Aug 31

Do It in the Kitchen, Not the Bedroom

Do It in the Kitchen, Not the Bedroom

by Rob Kendall

I describe myself as a recovering idealist. During my two years in elective office, I have come to the realization that I will never have 100 percent of the government I want; in all honesty, I will be lucky to attain 50 percent of what I desire. Faced with this reality, I wrestled with how I might respond to this disappointing state of affairs? Should I pack up all my toys, channel my inner Cartman, and shout, “screw you guys, I’m going home?” Sure I could, but what does that achieve? I have decided to forgo my initial desire and take a different path. My goal has transformed into a desire to attain as much reform as I can, within the confines of the system.

This means developing solutions with realistic expectations. During a recent radio roundtable discussion that I participated in, I kept hearing calls for the government to be completely removed from education. This is a nice desire for many, as good teachers are often stymied by government requirements and red tape, but it will never happen. There will always be a public education system, overseen by government, and paid for by taxpayers. So why even propose something like eliminating government from the equation? What good does it achieve?

Today’s polarized political climate has turned into a tug of war match with the public being torn apart in the middle. Sure, there are issues where lines should be drawn in the sand, but those are rare. On most topics, some form of compromise can and should be offered. The question becomes where can common ground be found. My advice is to stay out of the bedroom and head to the kitchen.

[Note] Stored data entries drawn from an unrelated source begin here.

(* ===== verification/BlockDev.v ===== *)
(** * Block devices

    [easy-fs/src/block_dev.rs] is the trait of the drivers below easy-fs, here a
    class with its laws: a device returns what was last written to a block, for
    the blocks below its capacity.  easy-fs is verified for every device that
    satisfies the laws; [BlockFile], the image file of [easy-fs-fuse], is one. *)

From S2P Require Import Prelude Codec.

Definition BLOCK_SZ : Z := 512.

(** The abstract disk: the bytes of every block. *)
Definition disk := Z → list Z.
Definition upd (d : disk) (id : Z) (bs : list Z) : disk := λ b, if decide (b = id) then bs else d b.

Definition block_wf (bs : list Z) : Prop := length bs = 512%nat ∧ Forall is_byte bs.

Lemma upd_same d id bs : upd d id bs id = bs.
Proof. unfold upd. by rewrite decide_True. Qed.
Lemma upd_other d id bs b : b ≠ id → upd d id bs b = d b.
Proof. intros. unfold upd. by rewrite decide_False. Qed.

Class BlockDevice (Dev : Type) := {
  read_block : Z → M Dev (list Z);
  write_block : Z → list Z → M Dev unit
}.

Class BlockDeviceLaws (Dev : Type) `{BlockDevice Dev} (cap : Z) := {
  dev_ok : Dev → disk → Prop;
  dev_wf : ∀ v D b, dev_ok v D → 0 <= b < cap → block_wf (D b);
  dev_read : ∀ v D b, dev_ok v D → 0 <= b < cap →
    wp (read_block b) (λ bs v', bs = D b ∧ dev_ok v' D) v;
  dev_write : ∀ v D b bs, dev_ok v D → 0 <= b < cap → block_wf bs →
    wp (write_block b bs) (λ _ v', dev_ok v' (upd D b bs)) v
}.

(** ** BlockFile

    A regular file of the host: its length, its bytes (0 where nothing was
    written) and the position set by [seek]. *)

Record File := mkFile {
  file_len : Z;
  file_data : gmap Z Z;
  file_pos : Z
}.

Definition seek (pos : Z) : M File unit :=
  modify (λ f, mkFile (file_len f) (file_data f) pos).

(** [read(buf)] with a buffer of [n] bytes: what is left of the file, at most
    [n] bytes. *)
Definition file_read (n : nat) : M File (list Z) :=
  f ← get;
  let count := Z.max 0 (Z.min (Z.of_nat n) (file_len f - file_pos f)) in
  _ ← put (mkFile (file_len f) (file_data f) (file_pos f + count));
  mret ((λ i, default 0 (file_data f !! i)) <$> seqZ (file_pos f) count).

(** [write(buf)]: the file grows when the write ends past its end. *)
Definition file_write (buf : list Z) : M File Z :=
  f ← get;
  let pos := file_pos f in
  let n := lengthZ buf in
  _ ← put (mkFile (Z.max (file_len f) (pos + n))
        (list_to_map (zip (seqZ pos n) buf) ∪ file_data f) (pos + n));
  mret n.

#[export] Instance BlockFile : BlockDevice File := {|
  read_block id :=
    _ ← seek (wrap64 (id * BLOCK_SZ));
    bs ← file_read 512;
    _ ← assert_ (lengthZ bs =? BLOCK_SZ);
    mret bs;
  write_block id buf :=
    _ ← seek (wrap64 (id * BLOCK_SZ));
    n ← file_write buf;
    _ ← assert_ (n =? BLOCK_SZ);
    mret tt
|}.

Definition file_block (f : File) (b : Z) : list Z :=
  (λ i, default 0 (file_data f !! i)) <$> seqZ (b * 512) 512.

Definition file_ok (cap : Z) (f : File) (D : disk) : Prop :=
  cap * 512 <= file_len f ∧ map_Forall (λ _, is_byte) (file_data f) ∧
  ∀ b, 0 <= b < cap → D b = file_block f b.

Lemma file_block_wf f b : map_Forall (λ _, is_byte) (file_data f) → block_wf (file_block f b).
Proof.
  intros Hf. split; unfold file_block; [by rewrite length_fmap, length_seqZ|].
  apply Forall_fmap, Forall_forall. intros i _. simpl.
  destruct (file_data f !! i) as [x|] eqn:Hx; simpl; [by apply (Hf i)|]. unfold is_byte. lia.
Qed.

Lemma lookup_written pos (buf : list Z) (m : gmap Z Z) i :
  (list_to_map (zip (seqZ pos (lengthZ buf)) buf) ∪ m : gmap Z Z) !! i =
  if decide (pos <= i < pos + lengthZ buf) then buf !! Z.to_nat (i - pos) else m !! i.
Proof.
  assert (Hfst : (zip (seqZ pos (lengthZ buf)) buf).*1 = seqZ pos (lengthZ buf)).
  { apply fst_zip. rewrite length_seqZ. unfold lengthZ. lia. }
  destruct (decide _) as [Hi|Hi].
  - assert (is_Some (buf !! Z.to_nat (i - pos))) as [x Hx].
    { apply lookup_lt_is_Some. unfold lengthZ in Hi. lia. }
    rewrite Hx. apply lookup_union_Some_l, elem_of_list_to_map_1.
    + rewrite Hfst. apply NoDup_seqZ.
    + apply list_elem_of_lookup. exists (Z.to_nat (i - pos)). apply lookup_zip_Some. split; [|done].
      apply lookup_seqZ. split; [lia|]. lia.
  - rewrite lookup_union_r; [done|]. apply not_elem_of_list_to_map. rewrite Hfst, elem_of_seqZ. lia.
Qed.

Lemma file_block_write f b b' bs :
  length bs = 512%nat →
  file_block (mkFile (Z.max (file_len f) (b * 512 + lengthZ bs))
    (list_to_map (zip (seqZ (b * 512) (lengthZ bs)) bs) ∪ file_data f) (b * 512 + lengthZ bs)) b' =
  if decide (b' = b) then bs else file_block f b'.
Proof.
  intros Hl. assert (HlZ : lengthZ bs = 512) by (unfold lengthZ; lia).
  unfold file_block. cbn [file_data].
  destruct (decide (b' = b)) as [->|Hne].
  - apply list_eq. intros i. rewrite list_lookup_fmap. destruct (decide (i < 512)%nat) as [Hi|Hi].
    + assert (seqZ (b * 512) 512 !! i = Some (b * 512 + Z.of_nat i)) as -> by (apply lookup_seqZ; lia).
      simpl. rewrite lookup_written, decide_True by lia.
      replace (Z.to_nat (b * 512 + Z.of_nat i - b * 512)) with i by lia.
      assert (is_Some (bs !! i)) as [x ->] by (apply lookup_lt_is_Some; lia). done.
    + assert (seqZ (b * 512) 512 !! i = None) as -> by (apply lookup_seqZ_ge; lia).
      simpl. symmetry. apply lookup_ge_None. lia.
  - apply list_fmap_ext. intros k i Hk%list_elem_of_lookup_2%elem_of_seqZ.
    rewrite lookup_written, decide_False by lia. done.
Qed.

Definition BlockFile_laws cap : cap * 512 < 2 ^ 64 → BlockDeviceLaws File cap.
Proof.
  intros Hcap. unshelve eapply Build_BlockDeviceLaws; [exact (file_ok cap)|..].
  - intros f D b (_ & Hf & HD) Hb. rewrite HD by done. by apply file_block_wf.
  - intros f D b (Hlen & Hf & HD) Hb. simpl. unfold seek, file_read, BLOCK_SZ.
    rewrite wrap_small by lia. wp_steps. cbn [file_len file_pos file_data].
    replace (Z.max 0 _) with 512 by lia. apply wp_assert.
    { unfold lengthZ. rewrite length_fmap, length_seqZ. done. }
    wp_steps. rewrite HD by done. split; [done|]. by split_and!.
  - intros f D b bs (Hlen & Hf & HD) Hb [Hl Hbs]. simpl. unfold seek, file_write, BLOCK_SZ.
    rewrite wrap_small by lia. wp_steps. cbn [file_len file_pos file_data].
    apply wp_assert; [unfold lengthZ; rewrite Hl; done|]. wp_steps. split_and!; simpl.
    + lia.
    + apply map_Forall_union_2; [|done]. intros i x Hx%elem_of_list_to_map_2.
      apply elem_of_zip_r in Hx. by eapply Forall_forall in Hbs.
    + intros b' Hb'. rewrite (file_block_write f b b' bs Hl). unfold upd.
      destruct (decide (b' = b)); [done|by apply HD].
Defined.

(** A file of 4096 blocks, as in the test of [easy-fs-fuse]. *)
Definition demo_file : File := mkFile (4096 * 512) ∅ 0.
Definition demo_file_laws : BlockDeviceLaws File 4096 := BlockFile_laws 4096 eq_refl.

Lemma demo_file_ok : dev_ok (BlockDeviceLaws := demo_file_laws) demo_file (file_block demo_file).
Proof. split_and!; [done|apply map_Forall_empty|done]. Qed.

Gay marriage and family planning, especially with younger voters, are not simple issues. They are wedge issues, which serve to strengthen support with some and further alienate others. Only in golf can a wedge liberate you from a sand trap. In politics, a wedge will cause you to rapidly sink into political quicksand. If you wish to be heard, you need to stay focused on ideas which resonate with most people. If you want to turn a concerned citizen into concerned citizens, people should spend time talking about solutions for issues that impact almost every person encountered.

These common concerns are referred to as kitchen table issues, because they are topics discussed around almost every kitchen table in America: the economy, infrastructure, quality of life, and education. Whether you are a homosexual, heterosexual, Christian, atheist, pot smoking hippie, and/or straight edge punk rocker, all need a means of transport to carry them away to a job or other activity, which they have been educated for in order to attain a satisfactory life. Kitchen table issues usually do not make headlines, but talking about them consistently, showing concern for an individual’s economic betterment, and providing viable solutions could lead to a real improvement in society.

This is not to say that other issues are not important or relevant, but it is hard to convince others to change their mind about bedroom issues. If you want to make a difference in politics, you need to listen to more Kenny Rogers. “You’ve got to know when to hold ’em, know when to fold ’em, know when to walk away, and know when to run.” You need to run away from the bedroom and enter the kitchen.